Some companies might also ask for an International Drivers License, or to see proof of a motorcycle (Class B) license to rent an ATV or scooter…although I don’t have either, and still managed to rent an ATV.
Since many sites can only be visited with a guide, the ones to drive to on your own are:
- Anakena Beach
- Ovahe Beach
- The rim of the Rano Kau crater
- Tahai (a great sunset spot)
- The Maunga Terevaka hike (about one hour)
- The Vaitea hike (about one hour)
It’s OK to pullover and take a quick photo if you pass protected sites, but visitors are only able to go in and explore them with a guide.
Double check the time
Rapa Nui is in the EASST (Easter Island Summer Time) timezone, two hours behind Santiago. While smartphones normally update the time automatically once you land somewhere new, for some strange reason this seems to be the exception, not the rule on Easter Island.

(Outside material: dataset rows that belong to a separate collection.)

(* ===== verification/EventHandlerDemo.v ===== *)
(** * Events of another server

    A coding of the events of the demonstration room as JSON, a server that answers for them
    and one that answers with an event that names itself: inputs at which the theorems about
    the event handler apply. *)

From S2P Require Import Prelude Bytes PduId DbMap RoomVersion Event EventAuth AuthDemo DemoText IncomingPdu CurrentState EventHandler.
From S2P Require Import EventHandlerProps EventHandlerEnds.
From S2P Require Timeline.

Local Open Scope Z_scope.

(** ** JSON of events *)

(** What is read of an object: id, type, sender, state key, auth events, previous events, time. *)
Definition Fields : Type := (string * string * string * option string) * (list string * list string * Z).

Definition strings (o : Object) (field : string) : list string :=
  match o !! field ≫= as_array with Some l => omap (λ j, as_str j ≫= λ s, Some s) l | None => [] end.
Definition fields_of (o : Object) : option Fields :=
  id ← o !! "event_id" ≫= as_str; ty ← o !! "type" ≫= as_str; who ← o !! "sender" ≫= as_str;
  Some ((id, ty, who, o !! "state_key" ≫= as_str),
        (strings o "auth_events", strings o "prev_events", match o !! "origin_server_ts" with Some (JInteger z) => z | _ => 0 end)).
Definition type_of_name (name : string) : EventType :=
  if bool_decide (name = "m.room.create") then RoomCreate
  else if bool_decide (name = "m.room.member") then RoomMember
  else if bool_decide (name = "m.room.power_levels") then RoomPowerLevels else OtherType name.
Definition content_of (ty : EventType) : DemoContent :=
  match ty with
  | RoomCreate => content create
  | RoomMember => member_content Join
  | RoomPowerLevels => levels_content levels
  | _ => no_content
  end.
Definition event_of (f : Fields) : Pdu DemoContent :=
  let '((id, ty, who, key), (auth, prev, ts)) := f in
  {| event_id := id; room_id := Some "!r:a"; sender := who; origin := None; origin_server_ts := ts; kind := type_of_name ty;
     content := content_of (type_of_name ty); state_key := key; prev_events := take 20 prev; depth := 1; auth_events := auth;
     redacts := None; unsigned := None; hashes := mkEventHash EmptyString; signatures := None |}.
Definition object_of (f : Fields) : Object :=
  let '((id, ty, who, key), (auth, prev, ts)) := f in
  let o : Object := <["event_id" := JString id]> (<["type" := JString ty]> (<["sender" := JString who]>
    (<["auth_events" := JArray (JString <$> auth)]> (<["prev_events" := JArray (JString <$> prev)]> (<["room_id" := JString "!r:a"]> {["origin_server_ts" := JInteger ts]}))))) in
  match key with Some k => <["state_key" := JString k]> o | None => o end.

#[export] Instance demo_contents : RoomContents DemoContent := {
  from_CreateContent c := match d_create c with Some _ => Some (mkCreateContent V10 None) | None => None end;
  from_HistoryVisibility c := None;
  from_GuestAccess c := None;
  from_Redaction c := None;
  from_Acl c := None;
  acl_is_allowed a s := true;
  user_can_redact_event_of_other pl u := false;
  user_can_redact_own_event pl u := true;
}.

(** The texts of events are their ids. *)
Definition demo_fields_of (id : string) : Fields :=
  if bool_decide (id = "$create") then ((id, "m.room.create", "@alice:a", Some ""), ([], [], 1))
  else if bool_decide (id = "$alice") then ((id, "m.room.member", "@alice:a", Some "@alice:a"), (["$create"], ["$create"], 2))
  else if bool_decide (id = "$levels") then ((id, "m.room.power_levels", "@alice:a", Some ""), (["$create"; "$alice"], ["$alice"], 3))
  else if bool_decide (id = "$loop") then ((id, "m.room.topic", "@alice:a", Some ""), (["$loop"], [], 4))
  else ((id, "m.room.message", "@alice:a", None), (["$create"; "$levels"; "$alice"], ["$levels"], 5)).

#[export] Instance demo_wire : Wire := {
  from_str text := Some (object_of (demo_fields_of text));
  to_string_len o := Some 100;
  reference_hash o v := Some "hash";
  room_version_from_str s := if bool_decide (s = "10") then Some V10 else None;
}.
#[export] Instance demo_event_wire : EventWire DemoContent := {
  from_value o := event_of <$> fields_of o;
  redact_object o v := Some o;
  json_to_vec o := any_text (fields_of o);
  pdu_from_slice b := event_of <$> (read_any b ≫= λ o : option Fields, o);
  json_from_slice b := object_of <$> (read_any b ≫= λ o : option Fields, o);
}.
#[export] Instance demo_wire_laws : EventWireLaws DemoContent.
Proof.
  split.
  - intros o. cbn -[read_any any_text fields_of]. by rewrite read_any_text.
  - intros o id pdu. cbn. unfold fields_of. rewrite lookup_insert_eq. cbn.
    intros (f & E & ->)%fmap_Some. apply bind_Some in E as (ty & _ & E). apply bind_Some in E as (who & _ & E). by injection E as <-.
  - intros o pdu. cbn. intros (f & E & ->)%fmap_Some. unfold fields_of in E. apply bind_Some in E as (id & _ & E).
    apply bind_Some in E as (ty & _ & E). apply bind_Some in E as (who & _ & E). by injection E as <-.
  - by intros o v o' [= ->].
Qed.

Definition no_rest : Type := unit.
Definition handler0 : Handler (gmap bytes bytes) no_rest := mkHandler (Timeline.mkData ∅ ∅ ∅ ∅ ∅) ∅ 0 tt.

Lemma handler0_closed : auth_closed handler0.
Proof. intros id pdu [Hp|Hp]; unfold outlier_event, timeline_event in Hp; by vm_compute in Hp. Qed.

Lemma parse_incoming_pdu_accepts_witness :
  parse_incoming_pdu (Content := DemoContent) (λ _, Some V10) "$msg" = Ok ("!r:a", "$hash", object_of (demo_fields_of "$msg"))
  ∧ room_id_parse "!r:a" = Some "!r:a".
Proof.
  assert (parse_incoming_pdu (Content := DemoContent) (λ _, Some V10) "$msg" = Ok ("!r:a", "$hash", object_of (demo_fields_of "$msg"))) as E
    by (vm_compute; reflexivity).
  split; [exact E|]. by destruct (parse_incoming_pdu_accepts (λ _, Some V10) "$msg" "!r:a" "$hash" _ E) as (_ & _ & _ & Hr).
Defined.

(** ** An honest server *)

Module Honest.
#[local] Instance world : World := {
  instant n := Z.of_nat n;
  get_event n origin id := if bool_decide (id = "$loop") then None else Some id;
  verify_event n o v := Some VerifiedAll;
  running n := true;
}.
Definition age (id : string) : nat :=
  if bool_decide (id = "$create") then 0 else if bool_decide (id = "$alice") then 1 else if bool_decide (id = "$levels") then 2 else 3.

Lemma answers_aged n id text v calculated value :
  get_event n "a" id = Some text → gen_event_id_canonical_json (Content := DemoContent) text v = Some (calculated, value) →
  (length (answered_auth_events (Content := DemoContent) value) ≤ 3)%nat
  ∧ Forall (λ a, (age a < age id)%nat) (answered_auth_events (Content := DemoContent) value).
Proof.
  cbn [get_event world]. case_bool_decide as Hl; [done|]. intros [= <-] E. unfold gen_event_id_canonical_json in E.
  cbn [from_str demo_wire mbind option_bind] in E. destruct (gen_event_id _ _); [|done]. injection E as _ <-.
  assert (∀ l : list string, answered_auth_events (Content := DemoContent) (object_of ((id, "m.room.message", "@alice:a", None), (l, ["$levels"], 5))) = l) as Hmsg.
  { intros l. unfold answered_auth_events, object_of. rewrite !lookup_insert_ne, lookup_insert_eq by done. cbn. induction l as [|a l IH]; [done|]. cbn. by rewrite IH. }
  unfold demo_fields_of, age. repeat case_bool_decide; subst; try done; rewrite ?Hmsg; vm_compute; (split; [lia|]); repeat constructor.
Qed.

(** A message whose auth events are fetched with it. *)
Definition message_object : Object := object_of (demo_fields_of "$msg").
Definition handle (fuel : nat) := handle_outlier_pdu (R := no_rest) true "a" create "!r:a" fuel "$msg" message_object false.
Definition handled := handle 9 handler0.
Definition accepted_ids : list bytes :=
  match handled with Some (Ok _, h) => (map_to_list (Timeline.eventid_outlierpdu (timeline h))).*1 | _ => [] end.
Lemma accepted_ids_stored :
  accepted_ids = [bytes_of_string "$levels"; bytes_of_string "$msg"; bytes_of_string "$create"; bytes_of_string "$alice"].
Proof. by vm_compute. Qed.

Definition succeeds {A S} (r : option (outcome RequestError A * S)) : bool := match r with Some (Ok _, _) => true | _ => false end.
Lemma succeeds_inv {A S} (r : option (outcome RequestError A * S)) : succeeds r = true → ∃ a s, r = Some (Ok a, s).
Proof. destruct r as [[[]]|]; cbn; eauto; done. Qed.

Lemma outlier_accepted_witness :
  ∃ x h', handle 9 handler0 = Some (Ok x, h') ∧ kept create "!r:a" (knows handler0) "$msg" x h'.
Proof.
  destruct (succeeds_inv (handle 9 handler0)) as ([pdu json] & h' & E); [vm_compute; reflexivity|].
  exists (pdu, json), h'. split; [exact E|].
  destruct (outlier_accepted true "a" create "!r:a" 9 "$msg" message_object false handler0 _ h' handler0_closed E) as (_ & _ & _ & Hk).
  by apply Hk.
Defined.

Lemma handle_outlier_ends_witness : ∃ res h', handle 41 handler0 = Some (res, h').
Proof.
  apply (handle_outlier_ends true "a" create "!r:a" age 3 ltac:(lia) answers_aged 3).
  - vm_compute. repeat constructor.
  - vm_compute. lia.
Defined.

(** The message's previous event is fetched with what is before it. *)
#[local] Instance in_order : Schedule := { order _ _ l := l; order_perm _ _ l := reflexivity l }.
Definition previous (fuel : nat) := fetch_prev (R := no_rest) true "a" create "!r:a" 5 fuel 42 1 ["$levels"] handler0.

Lemma demo_width pdu f : event_of f = pdu → (length (prev_events pdu) ≤ 20)%nat.
Proof. intros <-. destruct f as [[[[? ?] ?] ?] [[? prev] ?]]. cbn. rewrite length_take. lia. Qed.
Lemma age_bound id : (age id ≤ 3)%nat.
Proof. unfold age. repeat case_bool_decide; lia. Qed.

Lemma fetch_prev_ends_witness : ∃ r h', previous 121 = Some (r, h').
Proof.
  apply (fetch_prev_ends true "a" create "!r:a" 5 20).
  - intros b pdu. cbn [pdu_from_slice demo_event_wire]. intros (f & _ & ->)%fmap_Some. by eapply demo_width.
  - intros o pdu. cbn [from_value demo_event_wire]. intros (f & _ & ->)%fmap_Some. by eapply demo_width.
  - by vm_compute.
  - intros id. apply (returns_fetch true "a" create "!r:a" age 3 ltac:(lia) answers_aged 3); [vm_compute; lia|].
    apply Forall_singleton, age_bound.
  - by vm_compute.
Defined.

Definition previous_ids (r : option (outcome RequestError (list string * EventInfo DemoContent) * Handler (gmap bytes bytes) no_rest)) : list string :=
  match r with Some (Ok (l, _), _) => l | _ => [] end.
Lemma previous_found : previous_ids (fetch_prev (R := no_rest) true "a" create "!r:a" 5 9 9 1 ["$levels"] handler0) = ["$create"; "$alice"; "$levels"].
Proof. vm_compute. reflexivity. Qed.

Lemma fetch_prev_sorted_witness :
  ∃ sorted info h', fetch_prev (R := no_rest) true "a" create "!r:a" 5 9 9 1 ["$levels"] handler0 = Some (Ok (sorted, info), h') ∧ NoDup sorted.
Proof.
  destruct (succeeds_inv (fetch_prev (R := no_rest) true "a" create "!r:a" 5 9 9 1 ["$levels"] handler0)) as ([sorted info] & h' & E); [vm_compute; reflexivity|].
  exists sorted, info, h'. split; [exact E|].
  destruct (fetch_prev_sorted true "a" create "!r:a" 5 9 9 1 ["$levels"] handler0 sorted info h' E) as (graph & _ & _ & Hnd & _).
  exact Hnd.
Defined.
End Honest.

(** ** A server that answers with an event that names itself *)

Module Cyclic.
#[local] Instance world : World := {
  instant n := Z.of_nat n;
  get_event n origin id := Some "$loop";
  verify_event n o v := Some VerifiedAll;
  running n := true;
}.
Lemma self_reference_never_ends_witness :
  fetch_and_handle_outliers true "a" create "!r:a" 1000 ["$loop"] handler0 = None.
Proof.
  apply (self_reference_never_ends true "a" create "!r:a" "$loop" "$hash" "$loop" (object_of (demo_fields_of "$loop")) V10
    (event_of (demo_fields_of "$loop"))); try done; vm_compute; reflexivity.
Defined.
End Cyclic.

It took me an entire afternoon and one very awkward conversation about why sunset happy hour hadn’t started yet, for me to realize that my iPhone was still showing Santiago time—apparently it’s a common problem so be sure to double-check so you don’t sleep through a sunrise tour!
You can get a special passport stamp
Love the feeling of a new stamp in your passport? You’ll get one when arriving in Chile, but since Rapa Nui is part of the same country there isn’t another one for the island. However, there’s a tourist information office in Hanga Roa where they’ll give you a free souvenir stamp.
Just keep in mind that there can potentially be issues with novelty stamps in a passport. I’ve personally never had a problem and have gotten them in Liechtenstein and at Machu Picchu, and I grabbed one in Rapa Nui too since I was about to renew and get a new passport anyway.